(* ===== verification/SessTimer.v ===== *)
(** * The timer of a session

    [GtpSession::TimerHandler] and [SecondTimerHandler]
    (src/src/session/goodtp_session.cpp): the arq is asked for packets to
    repeat, the counters of a second are closed, round trip times go out,
    the receiving window calculates its loss although no packet comes, and the
    gap timer of the reorder buffer runs.  What the receiving window reports
    meanwhile leaves the session as acknowledgements. *)
From Stdlib Require Import Floats.SpecFloat.
From S2P Require Import Prelude PoolInterface PacketHeader LinkStat Frame FrameSend Factor Reorder SlidWinState SlidWin SlidWinRtt Feedback SessRecv.
Export SessRecv.

Module SessTimer.

Definition MIN_MIX_QUINTUPLET_THRESHOLD : Z := 100.
Definition MIN_FRAME_PERIOD_US : Z := 30.
Definition DEFAULT_RTO_TIMEOUT_US : Z := 100000.
Definition MIN_RTT_EXIST_TM_SZ_US : Z := 35000.
Definition MAX_FEEDBACK_NACK_PERIOD_US : Z := 50000.

(** Calls of the arq ([CheckRtoRetran]) and the fec engine ([ClearResource]). *)
Inductive TmCall :=
| CArqCheckRtoRetran (ts_us : Z)
| CFecClearResource (loss : spec_float) (ts_us : Z).

(** The periods of the frames to send. *)
Record Periods := mkPeriods {
  max_frm_prd_updt_flg_ : Z;
  last_max_frame_period_us_ : Z;
  now_max_frame_period_us_ : Z;
  max_peak_frame_period_us_ : Z
}.

Section Timer.
Context {P E A : Type} `{Countable E} `{!PackPool P E}.

(** [tf] is the part of the callback for bitmaps; the members it shares with the
    receiving part are kept there, and [fb_view] shows them to it. *)
Record TmSt := mkTm {
  tv : RvSt P E A;
  tf : Feedback.FbSt;
  tp : Periods;
  max_receive_pps : Z;
  max_send_loss : spec_float;
  bakeup_send_loss : spec_float;
  create_ts_us_ : Z;
  second_ts_us_ : Z;
  report_quality_flag_s_ : Z;
  tm_calls : list TmCall
}.
Local Abbreviation M := (ST TmSt).

Definition put_tv v s := mkTm v (tf s) (tp s) (max_receive_pps s) (max_send_loss s) (bakeup_send_loss s) (create_ts_us_ s) (second_ts_us_ s)
  (report_quality_flag_s_ s) (tm_calls s).
Definition put_tf f s := mkTm (tv s) f (tp s) (max_receive_pps s) (max_send_loss s) (bakeup_send_loss s) (create_ts_us_ s) (second_ts_us_ s)
  (report_quality_flag_s_ s) (tm_calls s).
Definition put_tp p s := mkTm (tv s) (tf s) p (max_receive_pps s) (max_send_loss s) (bakeup_send_loss s) (create_ts_us_ s) (second_ts_us_ s)
  (report_quality_flag_s_ s) (tm_calls s).
Definition put_second v s := mkTm (tv s) (tf s) (tp s) (max_receive_pps s) (max_send_loss s) (bakeup_send_loss s) (create_ts_us_ s) v
  (report_quality_flag_s_ s) (tm_calls s).
Definition put_quality_flag v s := mkTm (tv s) (tf s) (tp s) (max_receive_pps s) (max_send_loss s) (bakeup_send_loss s) (create_ts_us_ s)
  (second_ts_us_ s) v (tm_calls s).
Definition put_rates mx ml bl s := mkTm (tv s) (tf s) (tp s) mx ml bl (create_ts_us_ s) (second_ts_us_ s)
  (report_quality_flag_s_ s) (tm_calls s).
Definition tm_call (c : TmCall) : M unit := mod_st (fun s => mkTm (tv s) (tf s) (tp s) (max_receive_pps s) (max_send_loss s) (bakeup_send_loss s)
  (create_ts_us_ s) (second_ts_us_ s) (report_quality_flag_s_ s) (tm_calls s ++ [c])).
Definition on_tv (f : RvSt P E A -> RvSt P E A) (s : TmSt) : TmSt := put_tv (f (tv s)) s.
Definition lift_rv {T} (m : ST (RvSt P E A) T) : M T := fun s =>
  match m (tv s) with Some (r, v) => Some (r, put_tv v s) | None => None end.

Definition set_ai v (y : Sync) : Sync := mkSync (recv_session_stat_ y) (recv_last_sync_ts_us_ y) (last_sn_ y) (last_recv_data_pack_ts_us_ y)
  v (send_session_stat_ y) (ack_sn_ y) (recv_max_data_sn_ y) (new_gap_detected_ y).

(** ** Acknowledgements *)
Definition sess_view (s : TmSt) : SendSess :=
  let x := Feedback.fb_sess (tf s) in
  mkSess (send_down_loss_ x) (measure_rtt_ts_us_ x) (now_of (tv s)) (SessRecv.rtt_us_ (ck (tv s))) (sort_sn_ x) (pack_sn_ x)
    (SessRecv.send_session_stat_ (sy (tv s))) (test_rtt_period_us_ x) (rv_peer_version (tv s)) (rv_stream_type (tv s)) (rv_qos (tv s))
    (enable_key_ x) (stream_key_ x).
Definition fb_view (s : TmSt) : Feedback.FbSt :=
  let f := tf s in let v := tv s in
  Feedback.mkFb (sess_view s) (recv_session_stat_ (sy v)) (ack_sn_ (sy v)) (com_cache_ts_us_ (ck v)) (at_com_cache_ts_us_ (ck v))
    (Feedback.nack_burst_detected_ f) (Feedback.last_feedback_nack_ts_us_ f) (Feedback.fb_stat f) (Feedback.fb_sent f).
Definition fb_back (f : Feedback.FbSt) (s : TmSt) : TmSt :=
  put_tf f (on_tv (fun v => on_ck (fun c => set_cache (Feedback.com_cache_ts_us_ f) (Feedback.at_com_cache_ts_us_ f) (clock_sync_delta_us_ c) c)
    (on_sy (set_ack_sn (Feedback.ack_sn_ f)) v)) s).
Definition set_burst v (f : Feedback.FbSt) : Feedback.FbSt := Feedback.mkFb (Feedback.fb_sess f) (Feedback.recv_session_stat_ f) (Feedback.ack_sn_ f)
  (Feedback.com_cache_ts_us_ f) (Feedback.at_com_cache_ts_us_ f) v (Feedback.last_feedback_nack_ts_us_ f) (Feedback.fb_stat f) (Feedback.fb_sent f).
Definition set_sent st sent (f : Feedback.FbSt) : Feedback.FbSt := Feedback.mkFb (Feedback.fb_sess f) (Feedback.recv_session_stat_ f) (Feedback.ack_sn_ f)
  (Feedback.com_cache_ts_us_ f) (Feedback.at_com_cache_ts_us_ f) (Feedback.nack_burst_detected_ f) (Feedback.last_feedback_nack_ts_us_ f) st sent.

Section Handler.
(** The answer of [GtpSysTimestampUs], and what the stack held where packets are
    built. *)
Variable now_us : Z.
Variable junk : PackHeader.

(** The reports that [m] makes the receiving window give go to the callback. *)
Definition callback (r : WinReport) (s : TmSt) : TmSt := fb_back (Feedback.WinSnBitmapCallback now_us junk r (fb_view s)) s.
Definition heed {T} (m : ST (RvSt P E A) T) : M T := fun s =>
  let n := length (reports (data_win_r_ (tv s))) in
  match m (tv s) with
  | Some (x, v) => Some (x, foldl (fun s r => callback r s) (put_tv v s) (drop n (reports (data_win_r_ v))))
  | None => None
  end.

(** ** The handler *)

Definition SecondTimerHandler (cur_ts_us : Z) (s : TmSt) : TmSt :=
  if cur_ts_us <? second_ts_us_ s then s
  else
    let s := put_second (u64 (cur_ts_us + 1000000)) s in
    let d := LinkStat.SecondTimerHandler cur_ts_us
      (mkSecond (Feedback.fb_stat (tf s)) (recv_stat (tv s)) (max_receive_pps s) (max_send_loss s) (bakeup_send_loss s)) in
    let s := put_rates (max_receive_pps_ d) (max_send_loss_per_s_ d) (bakeup_send_loss_ d)
      (put_tf (set_sent (send_stat_ d) (Feedback.fb_sent (tf s)) (tf s)) (on_tv (put_recv_stat (recv_stat_ d)) s)) in
    let pps := data_pack_pps_ (recv_stat_ d) in
    let ai := u32 (pps + Z.shiftr pps 1) in
    let s := on_tv (on_sy (set_ai (if ai <? MIN_MIX_QUINTUPLET_THRESHOLD then MIN_MIX_QUINTUPLET_THRESHOLD else ai))) s in
    let p := tp s in
    if (GTP_YES =? max_frm_prd_updt_flg_ p) && negb (last_max_frame_period_us_ p =? now_max_frame_period_us_ p) then
      let last := now_max_frame_period_us_ p in
      put_tp (mkPeriods GTP_NO (if last <? MIN_FRAME_PERIOD_US then MIN_FRAME_PERIOD_US else last) 0
                (if max_peak_frame_period_us_ p <? last then last else max_peak_frame_period_us_ p)) s
    else s.

(** The sending window calculates its loss once, after the first 94 ms. *)
Definition first_quality (ts_us : Z) : M unit :=
  s ← get_st;
  when ((GTP_NO =? report_quality_flag_s_ s) && (DEFAULT_RTO_TIMEOUT_US - Z.shiftr DEFAULT_RTO_TIMEOUT_US 4 <=? u64 (ts_us - create_ts_us_ s)))
    (_ ← lift_rv (on_win_s (CalcQualityByHandler ts_us GTP_NO)); mod_st (put_quality_flag GTP_YES)).

(** [SendSetRecvRttPacket], when no packet has taken the round trip time along. *)
Definition send_rtt (s : TmSt) : TmSt :=
  let x := sess_view s in
  let p := control_packet junk x FrameSend.kGtpSetRecvRttPackType (if kRunning =? Frame.send_session_stat_ x then GTP_NO else GTP_YES)
             GTP_NO GTP_YES (le_bytes 4 (Frame.rtt_us_ x)) in
  put_tf (set_sent (count_net p.2 (Feedback.fb_stat (tf s))) (Feedback.fb_sent (tf s) ++ [p]) (tf s))
    (on_tv (on_ck (fun c => set_rtt 0 (gen_new_rtt_ts_us_ c) (c))) s).
Definition rtt_overdue (ts_us : Z) (s : TmSt) : bool :=
  negb (SessRecv.rtt_us_ (ck (tv s)) =? 0) && (u64 (gen_new_rtt_ts_us_ (ck (tv s)) + MIN_RTT_EXIST_TM_SZ_US) <=? ts_us).

Definition idle_restart (ts_us : Z) (s : TmSt) : TmSt :=
  if recv_idle_calc_loss_ts_us (ck (tv s)) =? U64_MAX then s else on_tv (on_ck (set_idle_ts ts_us)) s.
Definition calc_recv (ts_us force : Z) : M unit := _ ← heed (on_win_r (CalcQualityByHandler ts_us force)); mret tt.

(** A new gap: the loss is calculated at this call and the next. *)
Definition new_gap (ts_us : Z) : M unit :=
  s ← get_st;
  let gap := new_gap_detected_ (sy (tv s)) in
  when (0 <? gap)
    (_ ← mod_st (on_tv (on_sy (fun y => set_gap (recv_max_data_sn_ y) (gap - 1) y)));
     _ ← calc_recv ts_us GTP_YES;
     mod_st (idle_restart ts_us)).

(** No packet for a while. *)
Definition idle_calc (ts_us : Z) : M unit :=
  s ← get_st;
  let c := ck (tv s) in
  when (negb (recv_idle_calc_loss_ts_us c =? U64_MAX) && (u64 (recv_idle_calc_loss_ts_us c + recv_idle_calc_period_us_ c) <=? ts_us))
    (let burst := Feedback.nack_burst_detected_ (tf s) in
     _ ← mod_st (fun s => put_tf (set_burst 0 (tf s)) s);
     s ← get_st;
     _ ← calc_recv ts_us (if (GTP_NO =? burst) && (u64 (ts_us - Feedback.last_feedback_nack_ts_us_ (tf s)) <=? MAX_FEEDBACK_NACK_PERIOD_US)
                          then GTP_NO else GTP_YES);
     mod_st (on_tv (on_ck (set_idle_ts ts_us)))).

(** Nothing is known of the peer's loss: the factor is that of no loss. *)
Definition factor_calc (ts_us : Z) : ST (RvSt P E A) unit :=
  s ← get_st;
  let lo := u32 (Z.land ts_us 0xFFFFFFFF) in
  when (next_calc_factor1_ts_us_ (ck s) <=? lo)
    (r ← deref (Factor.Factor1 now_us (f32_of_Z 0) ts_us (fac s));
     _ ← mod_st (put_fac r.2);
     _ ← on_win_r (mod_st (fun w => (AdjustFeedbackFactor r.1 ts_us w).2));
     mod_st (on_ck (fun c => set_next_factor (u32 (lo + restore_factor1_tm_span_us_ c)) c))).

Definition TimerHandler (ts_us : Z) : M unit :=
  _ ← tm_call (CArqCheckRtoRetran ts_us);
  _ ← mod_st (SecondTimerHandler ts_us);
  _ ← first_quality ts_us;
  _ ← mod_st (fun s => if rtt_overdue ts_us s then send_rtt s else s);
  _ ← new_gap ts_us;
  _ ← idle_calc ts_us;
  _ ← lift_rv (factor_calc ts_us);
  s ← get_st;
  _ ← tm_call (CFecClearResource (r_cur_loss_rate_ (tv s)) ts_us);
  lift_rv (on_re (ReorderGapTimer (data_pack_pps_ (recv_stat (tv s))) ts_us)).

End Handler.
End Timer.

#[global] Arguments TmSt P E A {_ _}.
End SessTimer.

### What to do:
What you return must be an exact retyping of the lines above starting at the line with "mkSess (send_down_loss_ x)" and ending at the line with "Variable junk : PackHeader.", and nothing besides.

### Response to the exercise:
  mkSess (send_down_loss_ x) (measure_rtt_ts_us_ x) (now_of (tv s)) (SessRecv.rtt_us_ (ck (tv s))) (sort_sn_ x) (pack_sn_ x)
    (SessRecv.send_session_stat_ (sy (tv s))) (test_rtt_period_us_ x) (rv_peer_version (tv s)) (rv_stream_type (tv s)) (rv_qos (tv s))
    (enable_key_ x) (stream_key_ x).
Definition fb_view (s : TmSt) : Feedback.FbSt :=
  let f := tf s in let v := tv s in
  Feedback.mkFb (sess_view s) (recv_session_stat_ (sy v)) (ack_sn_ (sy v)) (com_cache_ts_us_ (ck v)) (at_com_cache_ts_us_ (ck v))
    (Feedback.nack_burst_detected_ f) (Feedback.last_feedback_nack_ts_us_ f) (Feedback.fb_stat f) (Feedback.fb_sent f).
Definition fb_back (f : Feedback.FbSt) (s : TmSt) : TmSt :=
  put_tf f (on_tv (fun v => on_ck (fun c => set_cache (Feedback.com_cache_ts_us_ f) (Feedback.at_com_cache_ts_us_ f) (clock_sync_delta_us_ c) c)
    (on_sy (set_ack_sn (Feedback.ack_sn_ f)) v)) s).
Definition set_burst v (f : Feedback.FbSt) : Feedback.FbSt := Feedback.mkFb (Feedback.fb_sess f) (Feedback.recv_session_stat_ f) (Feedback.ack_sn_ f)
  (Feedback.com_cache_ts_us_ f) (Feedback.at_com_cache_ts_us_ f) v (Feedback.last_feedback_nack_ts_us_ f) (Feedback.fb_stat f) (Feedback.fb_sent f).
Definition set_sent st sent (f : Feedback.FbSt) : Feedback.FbSt := Feedback.mkFb (Feedback.fb_sess f) (Feedback.recv_session_stat_ f) (Feedback.ack_sn_ f)
  (Feedback.com_cache_ts_us_ f) (Feedback.at_com_cache_ts_us_ f) (Feedback.nack_burst_detected_ f) (Feedback.last_feedback_nack_ts_us_ f) st sent.

Section Handler.
(** The answer of [GtpSysTimestampUs], and what the stack held where packets are
    built. *)
Variable now_us : Z.
Variable junk : PackHeader.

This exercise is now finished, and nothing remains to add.